::: Records provided :::
(** C5, amended.  For a referenced image path whose source file does not
    exist, the step of the traversal does what the creation of the
    mirrored output directory does and nothing else; so, once that
    directory has been created, no error is raised, nothing is saved, no
    regular file appears anywhere, and the loop goes on with the remaining
    paths. *)
Theorem missing_image_is_skipped
    (dicomdir_dirname output_path new_ID new_name new_dob p : string) (w : World) :
  path_isfile w (source_of dicomdir_dirname p) = false →
  let body := for_path dicomdir_dirname output_path new_ID new_name new_dob in
  let output_image_directory :=
    Py.os_path_join output_path (Py.os_path_split p).1 in
  body p w = os_makedirs output_image_directory w ∧
  ∀ w1, os_makedirs output_image_directory w = (Ok tt, w1) →
    body p w = (Ok tt, w1) ∧
    saved w1 = saved w ∧
    (∀ q, path_isfile w1 q = path_isfile w q) ∧
    (∀ ps, for_ (p :: ps) body w = for_ ps body w1).
Proof.
  intros Hmiss body output_image_directory.
  pose proof (for_path_missing dicomdir_dirname output_path new_ID new_name new_dob
                p w Hmiss) as Hrun.
  split; [exact Hrun |]. intros w1 Hmk. fold output_image_directory in Hrun.
  fold body in Hrun. rewrite Hmk in Hrun. split_and!.
  - exact Hrun.
  - by eapply os_makedirs_saved.
  - intros q. by eapply os_makedirs_isfile.
  - intros ps. cbn [for_]. by rewrite (bind_of_Ok _ _ _ _ _ Hrun).
Qed.

Lemma missing_image_is_skipped_witness :
  for_path "d" "out" "REMOVED" "REMOVED" "99991231" "GONE/IMG" Sample.w_index
  = os_makedirs (Py.os_path_join "out" (Py.os_path_split "GONE/IMG").1) Sample.w_index.
Proof.
  destruct (missing_image_is_skipped "d" "out" "REMOVED" "REMOVED" "99991231"
              "GONE/IMG" Sample.w_index) as [Hskip _].
  - vm_compute. reflexivity.
  - exact Hskip.
Defined.



(** * Further properties of the program *)

(** ** The outcome of the field anonymizer *)

Lemma assign_absent keyword s instance w t :
  tag_for_keyword keyword = Some t → elements instance !! t = None →
  assign keyword s instance w = (Raise (KeyError t), w).
Proof.
  intros Ht He. unfold assign, bind, lift, set_keyword_value. by rewrite Ht, He.
Qed.

Lemma bind_assign_absent {B} keyword s instance (k : FileDataset → M B) w t :
  tag_for_keyword keyword = Some t → elements instance !! t = None →
  bind (assign keyword s instance) k w = (Raise (KeyError t), w).
Proof. intros Ht He. by rewrite (bind_of_Raise _ _ _ _ _ (assign_absent _ _ _ _ _ Ht He)). Qed.

Lemma lookup_alter_None (f : DataElement → DataElement) (ds : Dataset) i j :
  alter f i ds !! j = None ↔ ds !! j = None.
Proof. rewrite !eq_None_not_Some. by rewrite is_Some_lookup_alter. Qed.

(** X1.  The whole outcome of [anonymiseImageFile].  If [dcmread] raises, the
    call raises the same exception.  If it reads a data set that lacks one
    of the six elements assigned unconditionally, the call raises
    [KeyError] for the first one missing, in the order PatientID,
    PatientName, PatientBirthDate, InstitutionName, InstitutionAddress,
    StationName.  Otherwise it returns the data set with the nine
    redactions.  In every case the world is left as it was. *)
Theorem anonymiseImageFile_outcome
    (fname PatientID PatientName PatientBirthDate : string) (w : World) :
  anonymiseImageFile fname PatientID PatientName PatientBirthDate w =
  match dcmread fname w with
  | (Ok instance, _) =>
      match first_missing
              [(0x0010, 0x0020)%N; (0x0010, 0x0010)%N; (0x0010, 0x0030)%N;
               (0x0008, 0x0080)%N; (0x0008, 0x0081)%N; (0x0008, 0x1010)%N]
              (elements instance) with
      | Some t => (Raise (KeyError t), w)
      | None =>
          (Ok (with_elements instance
                 (anonymised_elements PatientID PatientName PatientBirthDate
                    (elements instance))), w)
      end
  | (Raise e, _) => (Raise e, w)
  end.
Proof.
  destruct (dcmread fname w) as [[instance|e] w1] eqn:Hread;
    pose proof (dcmread_world _ _ _ _ Hread) as ->.
  2:{ unfold anonymiseImageFile. by rewrite (bind_of_Raise _ _ _ _ _ Hread). }
  destruct (first_missing _ (elements instance)) as [t|] eqn:Hmiss.
  - unfold anonymiseImageFile. rewrite (bind_of_Ok _ _ _ _ _ Hread).
    cbn [first_missing] in Hmiss.
    repeat match type of Hmiss with
      | match ?x with _ => _ end = _ =>
          let E := fresh "E" in
          destruct x eqn:E; cbv iota in Hmiss;
          [ erewrite bind_assign_present;
              [ | reflexivity
                | cbn [elements with_elements];
                  rewrite ?is_Some_lookup_alter; by eapply mk_is_Some ]
          | injection Hmiss as <-;
            apply bind_assign_absent;
            [ reflexivity
            | cbn [elements with_elements]; by rewrite ?lookup_alter_None ] ]
      end.
    discriminate Hmiss.
  - apply anonymiseImageFile_total; [done|].
    intros t Ht. unfold mandatory_tags, PatientID_tag, PatientName_tag,
      PatientBirthDate_tag, InstitutionName_tag, InstitutionAddress_tag,
      StationName_tag in Ht.
    cbn [first_missing] in Hmiss.
    repeat match type of Hmiss with
      | match ?x with _ => _ end = _ =>
          let E := fresh "E" in
          destruct x eqn:E; cbv iota in Hmiss; [|discriminate Hmiss]
      end.
    repeat (apply elem_of_cons in Ht as [-> | Ht]; [by eapply mk_is_Some |]).
    by apply elem_of_nil in Ht.
Qed.

(** [tree_mkdirs] keeps every directory. *)
Lemma tree_mkdirs_dirs cp : ∀ t t' q es,
  tree_mkdirs cp t = Some t' → tree_lookup q t = Some (Dir es) →
  ∃ es', tree_lookup q t' = Some (Dir es').
Proof.
  induction cp as [|c cp IH]; intros t t' q es Hmk Hl.
  - destruct t; cbn in Hmk; simplify_eq. eauto.
  - destruct t as [| |es0]; cbn in Hmk; try discriminate.
    destruct (tree_mkdirs cp (default (Dir ∅) (es0 !! c))) as [child|] eqn:Hc;
      cbn in Hmk; [|discriminate].
    injection Hmk as <-.
    destruct q as [|c0 q]; [cbn; eauto|].
    rewrite tree_lookup_cons in *.
    destruct (decide (c0 = c)) as [->|Hne].
    + rewrite lookup_insert_eq. cbn.
      destruct (es0 !! c) as [n|]; cbn in Hl, Hc; [|done].
      exact (IH _ _ _ _ Hc Hl).
    + rewrite lookup_insert_ne by done. eauto.
Qed.


Lemma tree_write_deeper c c' cp new es :
  tree_write (c :: c' :: cp) new (Dir es) =
  child ← es !! c; child' ← tree_write (c' :: cp) new child;
  Some (Dir (<[c := child']> es)).
Proof. done. Qed.

(** Writing a regular file where there is a regular file or nothing keeps
    the kind of every node. *)
Lemma tree_write_kinds cp : ∀ c t t' q n,
  tree_write cp (File c) t = Some t' →
  (∀ es, tree_lookup cp t ≠ Some (Dir es)) → tree_lookup cp t ≠ Some Special →
  tree_lookup q t = Some n →
  ∃ n', tree_lookup q t' = Some n' ∧ is_dir n' = is_dir n ∧ is_file n' = is_file n.
Proof.
  induction cp as [|c0 cp IH]; intros c t t' q n Hw Hnd Hns Hl; [done|].
  destruct t as [| |es]; try (by destruct cp).
  destruct q as [|c1 q].
  { cbn in Hl. injection Hl as <-.
    destruct cp as [|c' cp].
    - cbn in Hw. injection Hw as <-. cbn. eauto.
    - rewrite tree_write_deeper in Hw.
      destruct (es !! c0) as [child|]; cbn [mbind option_bind] in Hw; [|done].
      destruct (tree_write (c' :: cp) (File c) child); cbn [mbind option_bind] in Hw; [|done].
      injection Hw as <-. cbn. eauto. }
  rewrite tree_lookup_cons in Hl.
  destruct cp as [|c' cp].
  - cbn in Hw. injection Hw as <-. rewrite tree_lookup_cons.
    destruct (decide (c1 = c0)) as [->|Hne].
    + rewrite lookup_insert_eq. cbn.
      rewrite tree_lookup_cons in Hnd, Hns.
      destruct (es !! c0) as [[c2| |es2]|]; cbn in *; try done.
      * destruct q; [|done]. cbn in Hl. injection Hl as <-. cbn. eauto.
      * by destruct (Hnd es2).
    + rewrite lookup_insert_ne by done. eauto.
  - rewrite tree_write_deeper in Hw.
    destruct (es !! c0) as [child|] eqn:Hc; cbn [mbind option_bind] in Hw; [|done].
    destruct (tree_write (c' :: cp) (File c) child) as [child'|] eqn:Hw'; cbn [mbind option_bind] in Hw; [|done].
    injection Hw as <-. rewrite tree_lookup_cons.
    destruct (decide (c1 = c0)) as [->|Hne].
    + rewrite lookup_insert_eq. cbn. rewrite Hc in Hl. cbn in Hl.
      eapply IH; [done | | | done].
      * intros es'. specialize (Hnd es'). by rewrite tree_lookup_cons, Hc in Hnd.
      * by rewrite tree_lookup_cons, Hc in Hns.
    + rewrite lookup_insert_ne by done. eauto.
Qed.


(** ** Computations that remove nothing *)

Lemma keeps_entries_stateless {A} (m : M A) : stateless m → keeps_entries m.
Proof. intros Hm w r w' H q. by rewrite (Hm _ _ _ H). Qed.

Lemma keeps_entries_ret {A} (a : A) : keeps_entries (ret a).
Proof. apply keeps_entries_stateless, stateless_ret. Qed.

Lemma keeps_entries_raise {A} e : keeps_entries (raise (A:=A) e).
Proof. apply keeps_entries_stateless, stateless_raise. Qed.

Lemma keeps_entries_lift {A} (r : Result A) : keeps_entries (lift r).
Proof. apply keeps_entries_stateless, stateless_lift. Qed.

Lemma keeps_entries_bind {A B} (m : M A) (k : A → M B) :
  keeps_entries m → (∀ a, keeps_entries (k a)) → keeps_entries (bind m k).
Proof.
  intros Hm Hk w r w' H q. unfold bind in H.
  destruct (m w) as [[a|e] w1] eqn:E.
  - destruct (Hm _ _ _ E q) as [Hd Hf]. destruct (Hk _ _ _ _ H q) as [Hd' Hf'].
    split; eauto.
  - injection H as <- <-. by eapply Hm.
Qed.

Lemma keeps_entries_for_ {A} (l : list A) (body : A → M unit) :
  (∀ x, keeps_entries (body x)) → keeps_entries (for_ l body).
Proof.
  intros Hb. induction l as [|x l IH]; cbn [for_].
  - apply keeps_entries_ret.
  - apply keeps_entries_bind; [apply Hb | by intros _].
Qed.

Lemma keeps_entries_mapM {A B} (f : A → M B) (l : list A) :
  (∀ x, keeps_entries (f x)) → keeps_entries (mapM f l).
Proof.
  intros Hb. induction l as [|x l IH]; cbn [mapM].
  - apply keeps_entries_ret.
  - apply keeps_entries_bind; [apply Hb | intros ?].
    apply keeps_entries_bind; [done | intros ?; apply keeps_entries_ret].
Qed.

Lemma keeps_entries_filterM {A} (test : A → M bool) (l : list A) :
  (∀ x, keeps_entries (test x)) → keeps_entries (filterM test l).
Proof.
  intros Hb. induction l as [|x l IH]; cbn [filterM].
  - apply keeps_entries_ret.
  - apply keeps_entries_bind; [apply Hb | intros ?].
    apply keeps_entries_bind; [done | intros ?; apply keeps_entries_ret].
Qed.

Lemma keeps_entries_mapM_enumerate {A B} (f : nat → A → M B) (l : list A) :
  (∀ i x, keeps_entries (f i x)) → ∀ i, keeps_entries (mapM_enumerate f i l).
Proof.
  intros Hb. induction l as [|x l IH]; intros i; cbn [mapM_enumerate].
  - apply keeps_entries_ret.
  - apply keeps_entries_bind; [apply Hb | intros ?].
    apply keeps_entries_bind; [apply IH | intros ?; apply keeps_entries_ret].
Qed.

Lemma keeps_entries_walk_for body :
  (∀ top dirs nondirs, keeps_entries (body top dirs nondirs)) →
  ∀ fuel stack, keeps_entries (walk_for fuel stack body).
Proof.
  intros Hb. induction fuel as [|fuel IH]; intros stack; cbn [walk_for].
  - destruct stack; [apply keeps_entries_ret | apply keeps_entries_raise].
  - destruct stack as [|top stack]; [apply keeps_entries_ret|].
    intros w r w'. destruct (scandir w top) as [[dirs nondirs]|].
    + apply keeps_entries_bind; [apply Hb | intros _; apply IH].
    + apply IH.
Qed.

Lemma os_makedirs_keeps_isdir p w r w' q :
  os_makedirs p w = (r, w') → path_isdir w q = true → path_isdir w' q = true.
Proof.
  unfold os_makedirs. intros H.
  destruct (resolve p) as [[cp d]|]; [|by injection H as _ <-].
  destruct (tree_mkdirs cp (fs w)) as [t|] eqn:Hmk; [|by injection H as _ <-].
  injection H as _ <-. unfold path_isdir, lookup_path. cbn [fs].
  destruct (resolve q) as [[cq dq]|]; [|done].
  destruct (tree_lookup cq (fs w)) as [[?| |es]|] eqn:Hl; try done.
  destruct (tree_mkdirs_dirs _ _ _ _ _ Hmk Hl) as [es' ->]. done.
Qed.

Lemma keeps_entries_os_makedirs p : keeps_entries (os_makedirs p).
Proof.
  intros w r w' H q. split.
  - by eapply os_makedirs_keeps_isdir.
  - by rewrite (os_makedirs_isfile _ _ _ _ q H).
Qed.

Lemma keeps_entries_save_as f p : keeps_entries (save_as f p).
Proof.
  intros w r w' H q. unfold save_as in H.
  destruct (resolve p) as [[cp d]|]; [|by injection H as _ <-].
  assert (∀ t, tree_write cp (File (Dicom f)) (fs w) = Some t →
               (∀ es, tree_lookup cp (fs w) ≠ Some (Dir es)) →
               tree_lookup cp (fs w) ≠ Some Special →
               (path_isdir w q = true →
                path_isdir {| fs := t; saved := (saved w ++ [(p, f)])%list |} q = true) ∧
               (path_isfile w q = true →
                path_isfile {| fs := t; saved := (saved w ++ [(p, f)])%list |} q = true))
    as Hwrite.
  { intros t Hw Hnd Hns. unfold path_isdir, path_isfile, lookup_path. cbn [fs].
    destruct (resolve q) as [[cq dq]|]; [|done].
    destruct (tree_lookup cq (fs w)) as [n|] eqn:Hl; [|done].
    destruct (tree_write_kinds _ _ _ _ _ _ Hw Hnd Hns Hl) as (n' & -> & Hd & Hf).
    by destruct n, n'. }
  destruct (tree_lookup cp (fs w)) as [[c| |es]|] eqn:Hl.
  - destruct d; [by injection H as _ <-|].
    destruct (tree_write cp (File (Dicom f)) (fs w)) as [t|] eqn:Hw;
      [|by injection H as _ <-].
    injection H as _ <-. by apply Hwrite.
  - destruct d; by injection H as _ <-.
  - by injection H as _ <-.
  - destruct d; [by injection H as _ <-|].
    destruct (tree_write cp (File (Dicom f)) (fs w)) as [t|] eqn:Hw;
      [|by injection H as _ <-].
    injection H as _ <-. by apply Hwrite.
Qed.

Lemma stateless_records_of_type ty l : stateless (records_of_type ty l).
Proof.
  unfold records_of_type. induction l as [|x l IH]; cbn [filterM].
  - apply stateless_ret.
  - apply stateless_bind.
    + apply stateless_bind; [apply stateless_lift | intros; apply stateless_ret].
    + intros ?. apply stateless_bind; [done | intros; apply stateless_ret].
Qed.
:::
Extract the lines of the preceding material that run from the line with "[ | reflexivity" through the line with "[ reflexivity", inclusive, reproducing them exactly and adding nothing.

### Worked solution
              [ | reflexivity
                | cbn [elements with_elements];
                  rewrite ?is_Some_lookup_alter; by eapply mk_is_Some ]
          | injection Hmiss as <-;
            apply bind_assign_absent;
            [ reflexivity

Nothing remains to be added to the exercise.